Disease-related non-muscle myosin IIA D1424N rod domain mutation, but not R702C motor domain mutation, disrupts mouse ocular lens fiber cell alignment and hexagonal packing.

The mouse ocular lens is an excellent vertebrate model system for studying hexagonal cell packing and shape changes during tissue morphogenesis and differentiation. The lens is composed of two types of cells, epithelial and fiber cells. During the initiation of fiber cell differentiation, lens epithelial cells transform from randomly packed cells to hexagonally shaped and packed cells to form meridional row cells. The meridional row cells further differentiate and elongate into newly formed fiber cells that maintain hexagonal cell shape and ordered packing. In other tissues, actomyosin contractility regulates cell hexagonal packing geometry during epithelial tissue morphogenesis. Here, we use the mouse lens as a model to study the effect of two human disease-related non-muscle myosin IIA (NMIIA) mutations on lens cellular organization during fiber cell morphogenesis and differentiation. We studied genetic knock-in heterozygous mice with NMIIA-R702C motor domain or NMIIA-D1424N rod domain mutations.

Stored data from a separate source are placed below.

(* ===== verification/RingMpsc.v ===== *)
(** * The multi-producer ring, access by access

    [MpscProducer::try_push] of fsring-abi/src/ring.rs as a state machine whose
    every step performs one shared-memory access of the source, in the source's
    order, interleaved with the other producers and with the consumer. The
    consumer is either the ring's own [SingleConsumer] (honest) or a peer that
    stores anything into the page it owns (hostile). Accesses are sequentially
    consistent: the Release/Acquire pairs and the SeqCst fences of the source
    are what makes this a faithful reading on the supported targets; weaker
    orders are outside the model. *)

From S2P Require Import Prelude Ring.

Definition MAX_RESERVE_RETRIES : nat := 64.

(** Which refresh is running: the one that opens an iteration, or the one that
    rechecks a full snapshot [(tail, validated_head)]. *)
Inductive refresh : Type :=
| FirstRefresh
| SecondRefresh (tail validated_head : Z).

Section Machine.
Context {B : Type} `{Inhabited B}.

(** The program points of one [try_push] call; [value] is the argument, [n] the
    iterations left after the current one. *)
Inductive ppc : Type :=
| PIdle
| PLoop (n : nat) (value : B)                          (* head of the retry loop *)
| PFloor (n : nat) (value : B) (ph : refresh)          (* load validated_head (floor) *)
| PHead (n : nat) (value : B) (ph : refresh) (floor : Z)             (* load remote head *)
| PTail (n : nat) (value : B) (ph : refresh) (floor observed : Z)    (* load tail, compare *)
| PMax (n : nat) (value : B) (ph : refresh) (observed : Z)           (* fetch_max *)
| PSnapTail (n : nat) (value : B) (ph : refresh)                     (* snapshot: load tail *)
| PSnapHead (n : nat) (value : B) (ph : refresh) (tail : Z)          (* snapshot: load head *)
| PCas (n : nat) (value : B) (tail : Z)                (* compare_exchange_weak *)
| PBody (value : B) (tail : Z)                         (* write_body *)
| PSeq (value : B) (tail : Z)                          (* Release store of the sequence *)
| PWake (value : B) (tail : Z)                         (* load park_state *)
| PDone (value : B) (r : result (PushError B) PushReceipt).

Definition refresh_validated_head_tail (tail : Z) (n : nat) (value : B) (ph : refresh)
    (floor observed : Z) : ppc :=
  if observed <? floor then PDone value (Err (PushProtocol Regressed value))
  else if tail <? observed then PDone value (Err (PushProtocol AheadOfProducer value))
  else if floor <? observed then PMax n value ph observed
  else PSnapTail n value ph.

(** What [try_push] does with a completed capacity snapshot. *)
Definition after_snapshot (cap : Z) (n : nat) (value : B) (ph : refresh) (tail vhead : Z) : ppc :=
  match ph with
  | FirstRefresh =>
      if tail =? u64_max then PDone value (Err (PushProtocol Exhausted value))
      else
        match checked_sub tail vhead with
        | None => PLoop n value
        | Some distance =>
            if cap <=? distance then PFloor n value (SecondRefresh tail vhead)
            else
              match checked_add u64_max tail 1 with
              | None => PDone value (Err (PushProtocol Exhausted value))
              | Some _ => PCas n value tail
              end
        end
  | SecondRefresh tail1 vhead1 =>
      match checked_sub tail vhead with
      | None => PLoop n value
      | Some stable_distance =>
          if negb ((tail1 =? tail) && (vhead1 =? vhead)) then PLoop n value
          else if stable_distance =? cap then PDone value (Err (Full value))
          else if cap <? stable_distance then
            PDone value (Err (PushProtocol OverCapacity value))
          else PLoop n value
      end
  end.

(** One access of a producer. [weak] is the spurious failure that
    [compare_exchange_weak] is allowed. *)
Definition pstep (cap : Z) (weak : bool) (m : ring_mem B) (vhead : Z) (pc : ppc)
    : ring_mem B * Z * ppc :=
  let mask := cap - 1 in
  match pc with
  | PIdle => (m, vhead, PIdle)
  | PLoop O value => (m, vhead, PDone value (Err (Contended value)))
  | PLoop (S n) value => (m, vhead, PFloor n value FirstRefresh)
  | PFloor n value ph => (m, vhead, PHead n value ph vhead)
  | PHead n value ph floor => (m, vhead, PTail n value ph floor (r_head m))
  | PTail n value ph floor observed =>
      (m, vhead, refresh_validated_head_tail (r_tail m) n value ph floor observed)
  | PMax n value ph observed => (m, Z.max vhead observed, PSnapTail n value ph)
  | PSnapTail n value ph => (m, vhead, PSnapHead n value ph (r_tail m))
  | PSnapHead n value ph tail => (m, vhead, after_snapshot cap n value ph tail vhead)
  | PCas n value tail =>
      if weak || negb (r_tail m =? tail) then (m, vhead, PLoop n value)
      else (set_tail (tail + 1) m, vhead, PBody value tail)
  | PBody value tail => (write_body (Z.land tail mask) value m, vhead, PSeq value tail)
  | PSeq value tail =>
      (store_sequence (Z.land tail mask) (tail + 1) m, vhead, PWake value tail)
  | PWake value tail => (m, vhead, PDone value (Ok (mkReceipt tail (should_wake m))))
  | PDone value r => (m, vhead, PDone value r)
  end.

(** A call starts with the full retry budget. *)
Definition try_push_start (value : B) : ppc := PLoop MAX_RESERVE_RETRIES value.

(** The consumer's program points: [try_pop] and [declare_park], access by
    access. *)
Inductive cpc : Type :=
| CIdle
| CSeq                (* try_pop: load the sequence of the head cell *)
| CBody               (* try_pop: read the body *)
| CStore (b : B)      (* try_pop: store the head *)
| CDeclare            (* declare_park: store PARKED *)
| CRecheck            (* declare_park: load the sequence again *)
| CUnpark             (* declare_park found work, or the sleeper was woken: store ACTIVE *)
| CAsleep             (* declare_park returned true *)
| CFault (f : CursorFault).

(** [head] is the consumer's own copy of its cursor; [popped] the body handed
    to its caller by this step, if any. *)
Definition cstep (cap : Z) (m : ring_mem B) (head : Z) (pc : cpc)
    : ring_mem B * Z * cpc * option B :=
  let mask := cap - 1 in
  match pc with
  | CIdle => (m, head, CIdle, None)
  | CSeq =>
      match checked_add u64_max head 1 with
      | None => (m, head, CFault Exhausted, None)
      | Some next =>
          let sequence := load_sequence m (Z.land head mask) in
          if sequence <? next then (m, head, CIdle, None)
          else if next <? sequence then (m, head, CFault FutureSequence, None)
          else (m, head, CBody, None)
      end
  | CBody => (m, head, CStore (read_body m (Z.land head mask)), None)
  | CStore b => (set_head (head + 1) m, head + 1, CIdle, Some b)
  | CDeclare => (park_declare m, head, CRecheck, None)
  | CRecheck =>
      match checked_add u64_max head 1 with
      | None => (m, head, CUnpark, None)
      | Some expected =>
          let sequence := load_sequence m (Z.land head mask) in
          if sequence =? expected then (m, head, CUnpark, None)
          else if sequence <? expected then (m, head, CAsleep, None)
          else (m, head, CUnpark, None)
      end
  | CUnpark => (set_active m, head, CIdle, None)
  | CAsleep => (m, head, CAsleep, None)
  | CFault f => (m, head, CFault f, None)
  end.

(** The whole system. [log] and [popped] record the reserved values by position
    and the values handed out; [woken] records that a receipt asked for a wake
    since the consumer last declared itself parked. They are history only: no
    step reads them. *)
Record sys := mkSys {
  s_mem : ring_mem B;
  s_vhead : Z;
  s_prod : list ppc;
  s_chead : Z;
  s_cons : cpc;
  s_log : list B;
  s_popped : list B;
  s_woken : bool;
}.

Definition log_after (pc pc' : ppc) (log : list B) : list B :=
  match pc, pc' with
  | PCas _ v _, PBody _ _ => log ++ [v]
  | _, _ => log
  end.

Definition woken_after (pc' : ppc) (woken : bool) : bool :=
  match pc' with
  | PDone _ (Ok rc) => woken || should_wake_flag rc
  | _ => woken
  end.

(** The history after a producer moves from [pc] to [pc']. *)
Definition prod_update (s : sys) (i : nat) (pc : ppc) (m : ring_mem B) (vh : Z) (pc' : ppc)
    : sys :=
  mkSys m vh (<[i := pc']> (s_prod s)) (s_chead s) (s_cons s)
    (log_after pc pc' (s_log s)) (s_popped s)
    (match pc with PWake _ _ => woken_after pc' (s_woken s) | _ => s_woken s end).

Inductive consumer_kind : Type := Honest | Hostile.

We observed that while one allele of NMIIA-R702C has no impact on lens meridional row epithelial cell shape and packing, one allele of the NMIIA-D1424N mutation can cause localized defects in cell hexagonal packing. Similarly, one allele of NMIIA-R702C motor domain mutation does not affect lens fiber cell organization while the NMIIA-D1424N mutant proteins disrupt fiber cell organization and packing. Our work demonstrates that disease-related NMIIA rod domain mutations (D1424N or E1841K) disrupt mouse lens fiber cell morphogenesis and differentiation.